The rail line opened new markets for the area’s agricultural and timber products; and, within a very short time, Worley began to develop a thriving business center. By the end of 1913 the village had a new general store, hotel, blacksmith shop and a combination confectionery and pool hall.
In 1916 the hotel burned down and was replaced by a new facility named the Worley Hotel. In that same year, the first sawmill was built on the southwest edge of town. In addition, another general store opened, a telephone line was constructed and the Congregational Church moved into new facilities.
Worley First Congregational Church, 1918 The Bain Wagon Company
On March 22, 1917, Worley became an incorporated village. The Kootenai County Commissioners appointed trustees to serve until the next election.
The next four decades were a period of significant growth. A bank, butcher shop, livery stable and hardware store opened. In 1921 the Roman Catholic and Lutheran churches built their new facilities. In 1923 Washington Water Power brought electricity to the village. In 1924 the school district added a new High School. Construction of U.S. Highway 95 reached Worley in 1926. In 1932 a farmer’s cooperative built a large grain elevator near the railroad tracks.
Leo's Worley Club
By the 1930s Worley had emerged from a pioneering community of logging and small farms to large wheat and pea farms. In 1956 the village became an incorporated city.
Martin Walser opened a general store, that he named “The Pioneer.” He built his store from rough lumber sawn from the trees growing on his lot. He covered the front of his store with tin painted to look like brick.
There were no established roads in the area. Travelers followed trails through grass fields and woods. Walser stocked the shelves of his store with goods he transported about 15 miles by wagon from Fairfield, Washington.
The first post office was located in Walser’s store. His daughter was the first postmistress. The Pioneer Store became an informal community center during the early days. The Coeur d’Alene Indians were among the first customers. Walser encouraged them to bring leather-beaded bags for sale at the store. Eventually, Walser displayed these handmade goods in a large glass case.
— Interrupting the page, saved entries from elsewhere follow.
Definition verified_runbook_content (template : Value) : OIO string :=
  let^ _ := olift (ok_or (as_object template) "ops request template must be an object") in
  let^ relative := olift (ok_or (member_str "runbookDocument" template) "ops request template requires runbookDocument") in
  let^ bytes := exact_runbook_bytes relative in
  let actual := runbook_content_digest bytes in
  let^ declared := olift (ok_or (member_str "runbookContentSha256" template)
                            "ops request template requires runbookContentSha256") in
  let^ _ := ocheck (String.eqb declared actual)
              "runbookContentSha256 does not match the exact Markdown runbook bytes" in
  let^ target := olift (canonical_runbook_target bytes) in
  let^ _ := (match target with
             | Some target => ocheck (same_value (member "target" template) (Some target))
                                "ops request target does not match the exact Markdown runbook bytes"
             | None => oret tt
             end) in
  oret actual.

Definition bind_request_template (bytes runbook_document : string) (require_canonical_target : bool) :
    OIO (Value * string) :=
  let^ template := olift (parse_json bytes "decode ops request template: ") in
  let^ _ := olift (validate_request_envelope template) in
  let^ runbook_bytes := exact_runbook_bytes runbook_document in
  let^ canonical_target := olift (canonical_runbook_target runbook_bytes) in
  let^ _ := ocheck (negb (require_canonical_target && negb (is_some canonical_target)))
              "published runbook must declare one canonical target" in
  let digest_ := runbook_content_digest runbook_bytes in
  let^ object := olift (ok_or (as_object template) "ops request template must be an object") in
  let object := match canonical_target with Some target => obj_insert "target" target object | None => object end in
  let object := obj_insert "runbookDocument" (VStr runbook_document) object in
  let object := obj_insert "runbookContentSha256" (VStr digest_) object in
  let^ _ := olift (validate_request_template (VObj object)) in
  oret (VObj object, digest_).

End Host.
Definition summary_evidence (structured : Value) : Value :=
  match member_str "summary" structured with
  | Some summary => unwrap_or (from_slice summary) (VStr summary)
  | None => VNull
  end.

Definition execute_reviewed_operation (args : list string) : OIO unit :=
  let^ o := olift (options args) in
  let^ reviewer := olift (required o "--reviewer") in
  let^ request_file := olift (required o "--request-file") in
  let^ loaded := load_reviewed_request request_file reviewer in
  let '(state, template, reviewer_approval) := loaded in
  let^ _ := enforce_authority_scope template in
  let^ now_ := now in
  let^ subject := caller_subject in
  let^ goal := olift (ok_or (member "goal" template) "ops request template requires goal") in
  let caller_approval := mkApproval subject "safety-reviewer" (digest_json goal) (caller_approved_at now_) in
  let^ context := olift execution_context_from_environment in
  let^ request := build_request template [caller_approval; reviewer_approval] "runbook-operator"
                    "multiagent-supervisor" context now_ in
  let^ action_id := olift (action_id_of request "generated operation has no action ID") in
  let^ permit := sign_permit (permit_payload request) in
  let^ answer := attempt (call_prod_mcp permit) in
  let result_ := match answer with Ok v => v | Err message => transport_failure message end in
  let operation_dir := path_join (path_join state "operations") action_id in
  let^ _ := make_dir_all operation_dir "create operation receipt directory" in
  let^ _ := write_file (path_join operation_dir "request.json") (to_vec_pretty template)
              (io_error "persist operation request") in
  let^ _ := write_file (path_join operation_dir "receipt.json") (to_vec_pretty result_)
              (io_error "persist operation receipt") in
  let structured := unwrap_or (pointer ["result"; "structuredContent"] result_) VNull in
  print_line (canonical (VObj
    [("apiVersion", VStr "multiagent.moveindustries.io/v1"); ("kind", VStr "OperationExecutionResult");
     ("actionId", VStr action_id); ("operationId", member_or_null "operationId" structured);
     ("requestedOperation", member_or_null "requestedOperation" structured);
     ("state", member_or_null "state" structured); ("outcome", member_or_null "outcome" structured);
     ("code", member_or_null "code" structured); ("message", member_or_null "message" structured);
     ("evidence", summary_evidence structured);
     ("receiptPath", VStr (path_join operation_dir "receipt.json"))])).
When the railroad came to town, the 200 workers living in the railroad construction camp purchased much of their camp food and supplies from the Pioneer Store.
Amenities and Attractions Today
Worley’s most significant attraction is the Coeur d’Alene Tribe’s Casino and Resort complex. Located four miles north of the city, this destination resort includes a casino, hotel, 18-hole professional golf course and facilities that can accommodate concerts as well as boxing matches.
The 73-mile Trail of the Coeur d’Alenes is one of the most spectacular paved non-motorized trails in the Western United States. It begins five miles south at Plummer and extends east to Mullan. The trail is an abandoned railroad line that passes over high railroad trestles, through railroad tunnels, national forests and old mining towns. It follows the shoreline of Coeur d’Alene Lake then passes through a chain of lakes and marshland along the scenic Coeur d’Alene River up into the mountains of Mullan.
Heyburn State Park, comprising 5,744 acres of land and 2,332 acres of water, lies at the base of Coeur d’Alene Lake six miles southeast of Worley. The lake is popular for boating, fishing and other water sports.